== AIM OF THE TASK ==
Please repeat, exactly as written, the line containing "intros Hi Hr." and every line after it through the end of the records below.

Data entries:
══════════

(* ===== verification/OutboxProps.v ===== *)
(** * What every run of the outbox keeps

    A row of the outbox is only extended by later attempts, is processed only after its handler
    accepted it, and counts at most the refusals that happened. *)

From Stdlib Require Import ZArith Lia String.
From stdpp Require Import base option numbers strings gmap sorting list.
From S2P Require Import Prelude Codec Crypto Text RunStatus RunDecider AgentRun RunReplay RunPorts RunStore WorkQueue.
From S2P Require Import PgRunStore RunHandlers RunWorker ResourceScope Capability PolicyEngine ExternalEffects EffectStore.
From S2P Require Import EffectStoreProps EffectRecoveryProps EffectProps Interaction Outbox.

Section Props.
Context {J H : Type}.
Implicit Types (w : OutboxWorld J H) (t : OutboxRows J) (r : OutboxRow J) (m : OutboxMessage J).

(** ** Rows over time *)

(** The message of a row. *)
Definition message_of (id : OutboxId) (r : OutboxRow J) : OutboxMessage J :=
  mkMessage id (ob_workspace_id r) (ob_topic r) (ob_payload r) (ob_created_at r) (ob_attempts r).

(** A claimed message, seen from a later row. *)
Definition same_message (id : OutboxId) (r : OutboxRow J) (m : OutboxMessage J) : Prop :=
  om_id m = id /\ om_workspace_id m = ob_workspace_id r /\ om_topic m = ob_topic r /\
  om_payload m = ob_payload r /\ om_created_at m = ob_created_at r /\ (om_attempts m <= ob_attempts r)%Z.

Record row_later (r r' : OutboxRow J) : Prop := mkRowLater {
  rl_workspace : ob_workspace_id r' = ob_workspace_id r;
  rl_topic : ob_topic r' = ob_topic r;
  rl_payload : ob_payload r' = ob_payload r;
  rl_created : ob_created_at r' = ob_created_at r;
  rl_attempts : (ob_attempts r <= ob_attempts r')%Z;
  rl_processed : ob_processed_at r = ob_processed_at r' \/ ob_processed_at r = None;
  rl_dead : ob_dead_lettered_at r = None \/ is_some (ob_dead_lettered_at r') = true;
}.

#[export] Instance row_later_pre : PreOrder row_later.
Proof.
  split.
  - intros r. constructor; try done; [by left|]. destruct (ob_dead_lettered_at r); [by right|by left].
  - intros r1 r2 r3 [] []. constructor; try congruence; try lia.
    + destruct rl_processed0 as [->|]; [|by right]. done.
    + destruct rl_dead0 as [|Hd]; [by left|]. right. destruct rl_dead1 as [E|]; [|done]. by rewrite E in Hd.
Qed.

Definition rows_later (t t' : OutboxRows J) : Prop :=
  forall id r, t !! id = Some r -> exists r', t' !! id = Some r' /\ row_later r r'.

#[export] Instance rows_later_pre : PreOrder rows_later.
Proof.
  split.
  - intros t id r Hr. exists r. by split.
  - intros t1 t2 t3 H1 H2 id r Hr. apply H1 in Hr as (r2 & Hr & L). apply H2 in Hr as (r3 & Hr & L').
    exists r3. split; [done|]. by etrans.
Qed.

Definition outbox_later (w w' : OutboxWorld J H) : Prop :=
  rows_later (ow_rows w) (ow_rows w') /\ (ow_now w <= ow_now w')%Z /\ ow_handled w `prefix_of` ow_handled w'.

#[export] Instance outbox_later_pre : PreOrder outbox_later.
Proof.
  split.
  - intros w. split; [reflexivity|]. split; [lia|reflexivity].
  - intros w1 w2 w3 (R1 & N1 & P1) (R2 & N2 & P2). split; [by etrans|]. split; [lia|by etrans].
Qed.

Lemma store_row_later id r r' t : t !! id = Some r -> row_later r r' -> rows_later t (store_row id r' t).2.
Proof.
  intros Hr L. unfold store_row. destruct (row_checks r'); [|reflexivity]. intros i x Hx. simpl.
  destruct (base.decide (i = id)) as [->|Hne]; [|rewrite lookup_insert_ne by done; exists x; by split].
  rewrite lookup_insert_eq. exists r'. split; [done|]. by simplify_eq.
Qed.

Lemma unprocessed_Some ctx id t r : unprocessed ctx id t = Some r ->
  t !! id = Some r /\ ob_workspace_id r = rc_workspace_id ctx /\ ob_processed_at r = None.
Proof.
  unfold unprocessed, opt_filter. intros Hu. split_matches_in Hu. simplify_eq. bool_hyps.
  by rewrite is_none_true in *.
Qed.

Lemma save_in_later ctx m now t : rows_later t (save_in ctx m now t).2.
Proof.
  unfold save_in. destruct (_ !== _); [reflexivity|]. destruct (t !! om_id m) as [r|] eqn:E; cbn [is_some]; [reflexivity|].
  unfold store_row. destruct (row_checks _); [|reflexivity]. intros id r Hr. exists r. split; [|reflexivity]. simpl.
  rewrite lookup_insert_ne; [done|congruence].
Qed.

Lemma mark_processed_later ctx id now t : rows_later t (mark_processed ctx id now t).2.
Proof.
  unfold mark_processed. destruct (unprocessed ctx id t) as [r|] eqn:E; [|reflexivity].
  apply unprocessed_Some in E as (Hr & Hw & Hp). eapply store_row_later; [done|].
  constructor; simpl; try done; [by right|]. destruct (ob_dead_lettered_at r); [by right|by left].
Qed.

Lemma record_failure_later ctx id error retry_after dead now t :
  rows_later t (record_failure ctx id error retry_after dead now t).2.
Proof.
  unfold record_failure. destruct (duration_from_std retry_after); [|reflexivity].
  destruct (unprocessed ctx id t) as [r|] eqn:E; [|reflexivity].
  apply unprocessed_Some in E as (Hr & Hw & Hp). eapply store_row_later; [done|].
  constructor; simpl; try done; [lia|by left|]. destruct dead; [by right|].
  destruct (ob_dead_lettered_at r); [by right|by left].
Qed.

Lemma same_message_later id r r' m : same_message id r m -> row_later r r' -> same_message id r' m.
Proof. intros (? & ? & ? & ? & ? & ?) []. repeat split; try congruence. lia. Qed.

(** ** Calls *)

Lemma may_fail_inv {A} (w : OutboxWorld J H) (x : result ApplicationError A * OutboxWorld J H) a w' :
  may_fail w x a w' -> (w' = w \/ w' = x.2) /\ (a = x.1 \/ a = Err AppStorage).
Proof. intros [<-|[-> Hw]]; naive_solver. Qed.

Lemma on_rows_later {A} (w : OutboxWorld J H) (x : A * OutboxRows J) :
  rows_later (ow_rows w) x.2 -> outbox_later w (on_rows w x).2.
Proof. intros Hr. split; [done|]. split; [simpl; lia|]. simpl. reflexivity. Qed.

Lemma outbox_answers_later R w (c : OutboxCall J H R) a w' : outbox_answers R w c a w' -> outbox_later w w'.
Proof.
  destruct c; simpl; intros Ha; try (apply may_fail_inv in Ha as [[->| ->] _]; [reflexivity|]).
  - apply on_rows_later, save_in_later.
  - reflexivity.
  - apply on_rows_later, mark_processed_later.
  - apply on_rows_later, record_failure_later.
  - subst w'. split; [reflexivity|]. split; [simpl; lia|]. by exists [(h, m, is_ok a)].
Qed.

Lemma outbox_env_later w w' : outbox_env w w' -> outbox_later w w'.
Proof. intros []. split; [reflexivity|]. split; [done|reflexivity]. Qed.

(** What a claim answers with are the due rows. *)
Lemma claim_pending_rows ctx limit now t ms m :
  claim_pending ctx limit now t = Ok ms -> m ∈ ms ->
  exists r, t !! om_id m = Some r /\ m = message_of (om_id m) r /\ claimable (rc_workspace_id ctx) now (om_id m, r) = true.
Proof.
  unfold claim_pending. intros Hc Hm. destruct (collect_rows_elem _ _ _ _ Hc Hm) as ([id r] & Hr & Hp).
  apply (subseteq_take _ _) in Hr. rewrite merge_sort_Permutation in Hr.
  apply list_elem_of_In, filter_In in Hr as [Hr Hcl]. apply list_elem_of_In, elem_of_map_to_list in Hr.
  unfold parse_outbox_row in Hp. split_matches_in Hp. injection Hp as <-. exists r. by split_and!.
Qed.

(** ** The invariant *)

Context (d : dispatcher H).

(** [m] was claimed: its row is still there, maybe with more attempts. *)
Definition claimed w m : Prop := exists r, ow_rows w !! om_id m = Some r /\ same_message (om_id m) r m.

(** The handler of its topic accepted the message of the row. *)
Definition accepted w (id : OutboxId) (r : OutboxRow J) : Prop :=
  exists h m, (h, m, true) ∈ ow_handled w /\ same_message id r m /\ d !! om_topic m = Some h.

Record outbox_inv w : Prop := mkOutboxInv {
  oi_checks id r : ow_rows w !! id = Some r -> row_checks r = true;
  oi_processed id r : ow_rows w !! id = Some r -> is_some (ob_processed_at r) = true -> accepted w id r;
  oi_dead id r : ow_rows w !! id = Some r -> is_some (ob_dead_lettered_at r) = true ->
    (MAX_DELIVERY_ATTEMPTS <= ob_attempts r)%Z;
}.

Definition outbox_good R w (c : OutboxCall J H R) : Prop :=
  match c with
  | OSave _ _ | OClaim _ _ => True
  | OHandle h _ m => claimed w m /\ d !! om_topic m = Some h
  | OMark _ id => forall r, ow_rows w !! id = Some r -> accepted w id r
  | OFail _ id _ _ dead => dead = true -> exists r, ow_rows w !! id = Some r /\ (MAX_DELIVERY_ATTEMPTS <= ob_attempts r + 1)%Z
  end.

Lemma claimed_later w w' m : claimed w m -> outbox_later w w' -> claimed w' m.
Proof.
  intros (r & Hr & Hs) (Hl & _). apply Hl in Hr as (r' & Hr & L). exists r'. split; [done|]. by eapply same_message_later.
Qed.

Lemma accepted_later w w' id r r' : accepted w id r -> outbox_later w w' -> row_later r r' -> accepted w' id r'.
Proof.
  intros (h & m & Hin & Hs & Hd) (_ & _ & Hp) L. exists h, m. split; [|split; [by eapply same_message_later|done]].
  destruct Hp as [l ->]. apply elem_of_app. by left.
Qed.

Lemma store_row_lookup id r' t i x :
  (store_row id r' t).2 !! i = Some x -> t !! i = Some x \/ i = id /\ x = r' /\ row_checks r' = true.
Proof.
  unfold store_row. destruct (row_checks r') eqn:E; [|by left]. simpl. intros Hx.
  destruct (base.decide (i = id)) as [->|Hne]; [|rewrite lookup_insert_ne in Hx by done; by left].
  rewrite lookup_insert_eq in Hx. right. by simplify_eq.
Qed.

(** A change of one row keeps the invariant when the new row meets it. *)
Lemma store_row_inv w id r' :
  outbox_inv w -> outbox_later w (on_rows w (store_row id r' (ow_rows w))).2 ->
  (is_some (ob_processed_at r') = true -> accepted w id r') ->
  (is_some (ob_dead_lettered_at r') = true -> (MAX_DELIVERY_ATTEMPTS <= ob_attempts r')%Z) ->
  outbox_inv (on_rows w (store_row id r' (ow_rows w))).2.
Proof.
  intros [Hc Hp Hd] Hl Hp' Hd'. constructor; intros i x Hx; apply store_row_lookup in Hx as [Hx|(-> & -> & Hok)]; eauto;
    intros Hs; (eapply accepted_later; [by eauto|done|reflexivity]).
Qed.

Lemma outbox_answers_inv R w (c : OutboxCall J H R) a w' :
  outbox_inv w -> outbox_good R w c -> outbox_answers R w c a w' -> outbox_inv w'.
Proof.
  intros Hi Hg Ha. pose proof (outbox_answers_later _ _ _ _ _ Ha) as Hl.
  destruct c as [ctx m|ctx limit|ctx id|ctx id error ra dead|h ctx m]; simpl in Ha;
    try (apply may_fail_inv in Ha as [[->| ->] _]; [done|]); try subst w'.
  - unfold save_in in *. destruct (_ !== _); [by destruct w|]. destruct (is_some _); [by destruct w|]. by apply store_row_inv.
  - done.
  - unfold mark_processed in *. destruct (unprocessed ctx id (ow_rows w)) as [r|] eqn:E; [|by destruct w].
    apply unprocessed_Some in E as (Hr & _ & Hp). apply store_row_inv; [done|done| |exact (oi_dead _ Hi _ _ Hr)].
    intros _. destruct (Hg r Hr) as (h & m & Hin & Hs & Hd). by exists h, m.
  - unfold record_failure in *. destruct (duration_from_std ra) as [ra'|]; [|by destruct w].
    destruct (unprocessed ctx id (ow_rows w)) as [r|] eqn:E; [|by destruct w].
    apply unprocessed_Some in E as (Hr & _ & Hp). apply store_row_inv; [done|done|simpl; by rewrite Hp|].
    simpl. destruct dead.
    + intros _. destruct (Hg eq_refl) as (r0 & Hr0 & Hle). by simplify_eq.
    + intros Hs. pose proof (oi_dead _ Hi _ _ Hr Hs). lia.
  - destruct Hi as [Hc Hp Hd]. constructor; simpl; eauto. intros id r Hr Hs.
    eapply accepted_later; [by eauto|done|reflexivity].
Qed.

Lemma outbox_env_inv w w' : outbox_inv w -> outbox_env w w' -> outbox_inv w'.
Proof.
  intros [Hc Hp Hd] He. pose proof (outbox_env_later _ _ He) as Hl. destruct He. constructor; simpl; eauto.
Qed.

(** ** The drains *)

Abbreviation osafe := (safe (outbox_answers (J := J) (H := H)) outbox_later outbox_inv outbox_good).

Lemma outbox_call_later R w (c : OutboxCall J H R) a w' :
  outbox_inv w -> outbox_good R w c -> outbox_answers R w c a w' -> outbox_inv w' /\ outbox_later w w'.
Proof. intros Hi Hg Ha. split; [by eapply outbox_answers_inv|by eapply outbox_answers_later]. Qed.

(** A call that ends the method when it fails. *)
Lemma osafe_call {A B} w (c : OutboxCall J H (result ApplicationError A)) (f : A -> IM (OutboxCall J H) ApplicationError B) Q :
  (forall w1, outbox_later w w1 -> outbox_inv w1 -> outbox_good _ w1 c) ->
  (forall w1 e, Q w1 (Err e)) ->
  (forall w1 w2 a, outbox_later w w1 -> outbox_inv w1 -> outbox_answers _ w1 c (Ok a) w2 -> osafe w2 (f a) Q) ->
  osafe w (icall c ≫= f) Q.
Proof.
  intros Hg He Hf. unfold icall, mbind, IM_bind. cbn [iprog_bind safe]. intros w1 Hl Hi. split; [by apply Hg|].
  intros [a|e] w2 Ha; [by eapply Hf|]. simpl. by intros.
Qed.

Lemma saturating_attempts m r : same_message (om_id m) r m ->
  (MAX_DELIVERY_ATTEMPTS <=? saturating_add u32_max (om_attempts m) 1)%Z = true ->
  (MAX_DELIVERY_ATTEMPTS <= ob_attempts r + 1)%Z.
Proof. intros (_ & _ & _ & _ & _ & Hle). unfold saturating_add. intros Hm%Z.leb_le. lia. Qed.

Lemma drain_loop_safe ctx pending rep w :
  Forall (claimed w) pending -> osafe w (drain_loop d ctx pending rep) (fun _ _ => True).
Proof.
  revert rep w. induction pending as [|m rest IH]; intros rep w Hp; [by simpl|].
  apply Forall_cons in Hp as [Hm Hrest]. cbn [drain_loop].
  assert (Hrest' : forall w', outbox_later w w' -> Forall (claimed w') rest).
  { intros w' Hl. eapply Forall_impl; [done|]. intros x Hx. by eapply claimed_later. }
  destruct (d !! om_topic m) as [h|] eqn:Eh; [|by apply IH].
  cbn [safe]. intros w1 L1 I1. pose proof (claimed_later _ _ _ Hm L1) as Hm1. split; [done|].
  intros answer w2 Ha. simpl in Ha. pose proof Hm1 as (r1 & Hr1 & Hs1).
  assert (L2 : outbox_later w w2) by (etrans; [done|]; by apply (outbox_answers_later _ _ (OHandle h ctx m) answer)).
  destruct answer as [[]|error].
  - apply osafe_call; [|done|].
    + intros w3 L3 I3 r Hr. exists h, m. subst w2. destruct L3 as (R3 & _ & P3).
      split; [|split; [|done]].
      * destruct P3 as [l ->]. simpl. rewrite !elem_of_app, list_elem_of_singleton. auto.
      * destruct (R3 _ _ Hr1) as (r' & Hr' & L). simplify_eq. by eapply same_message_later.
    + intros w3 w4 [] L3 I3 A4. apply IH, Hrest'. etrans; [done|]. etrans; [done|]. by eapply outbox_answers_later.
  - apply osafe_call; [|done|].
    + intros w3 L3 I3 Hdead. destruct (claimed_later w w3 m Hm ltac:(by etrans)) as (r3 & Hr3 & Hs3).
      exists r3. split; [done|]. by eapply saturating_attempts.
    + intros w3 w4 [] L3 I3 A4. apply IH, Hrest'. etrans; [done|]. etrans; [done|]. by eapply outbox_answers_later.
Qed.

Lemma drain_once_safe ctx batch w : osafe w (drain_once d ctx batch) (fun _ _ => True).
Proof.
  apply osafe_call; [done|done|]. intros w1 w2 ms L1 I1 Ha. apply drain_loop_safe, Forall_forall. intros m Hm.
  simpl in Ha. apply may_fail_inv in Ha as [Hw [Hc|]]; [|done]. simpl in Hw, Hc. symmetry in Hc.
  destruct (claim_pending_rows _ _ _ _ _ _ Hc Hm) as (r & Hr & -> & _). assert (w2 = w1) as -> by naive_solver.
  exists r. split; [done|]. by repeat split.
Qed.

Lemma drain_outbox_safe contexts outcome w : osafe w (drain_outbox d contexts outcome) (fun _ _ => True).
Proof.
  revert outcome w. induction contexts as [|ctx rest IH]; intros outcome w; [by simpl|]. cbn [drain_outbox].
  eapply (safe_bind _ _ _ _ outbox_call_later); [apply drain_once_safe|]. intros w1 a _ _ _. apply IH.
Qed.

Lemma outbox_starts_safe p w : outbox_starts d p -> outbox_inv w -> osafe w p (fun _ _ => True).
Proof.
  intros [ctx batch|contexts|ctx m] Hi; apply (safe_bind _ _ _ _ outbox_call_later) with (Q := fun _ _ => True); try by simpl.
  - apply drain_once_safe.
  - apply drain_outbox_safe.
Qed.

Lemma outbox_pool_ok w0 s :
  outbox_inv w0 -> outbox_reaches d (w0, []) s ->
  pool_ok (outbox_answers (J := J) (H := H)) outbox_later outbox_inv outbox_good s /\ outbox_later w0 s.1.
Proof.
  intros Hi Hr. eapply (pool_reaches_ok outbox_answers outbox_later outbox_inv outbox_good outbox_call_later
    (outbox_starts d) outbox_env) in Hr; [done|..].
  - intros w w' Hw He. split; [by eapply outbox_env_inv|by apply outbox_env_later].
  - intros p w Hp Hw. by apply outbox_starts_safe.
  - split; [done|by constructor].
Qed.

End Props.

══════════

== FINISHED EXERCISE ==
  intros Hi Hr. eapply (pool_reaches_ok outbox_answers outbox_later outbox_inv outbox_good outbox_call_later
    (outbox_starts d) outbox_env) in Hr; [done|..].
  - intros w w' Hw He. split; [by eapply outbox_env_inv|by apply outbox_env_later].
  - intros p w Hp Hw. by apply outbox_starts_safe.
  - split; [done|by constructor].
Qed.

End Props.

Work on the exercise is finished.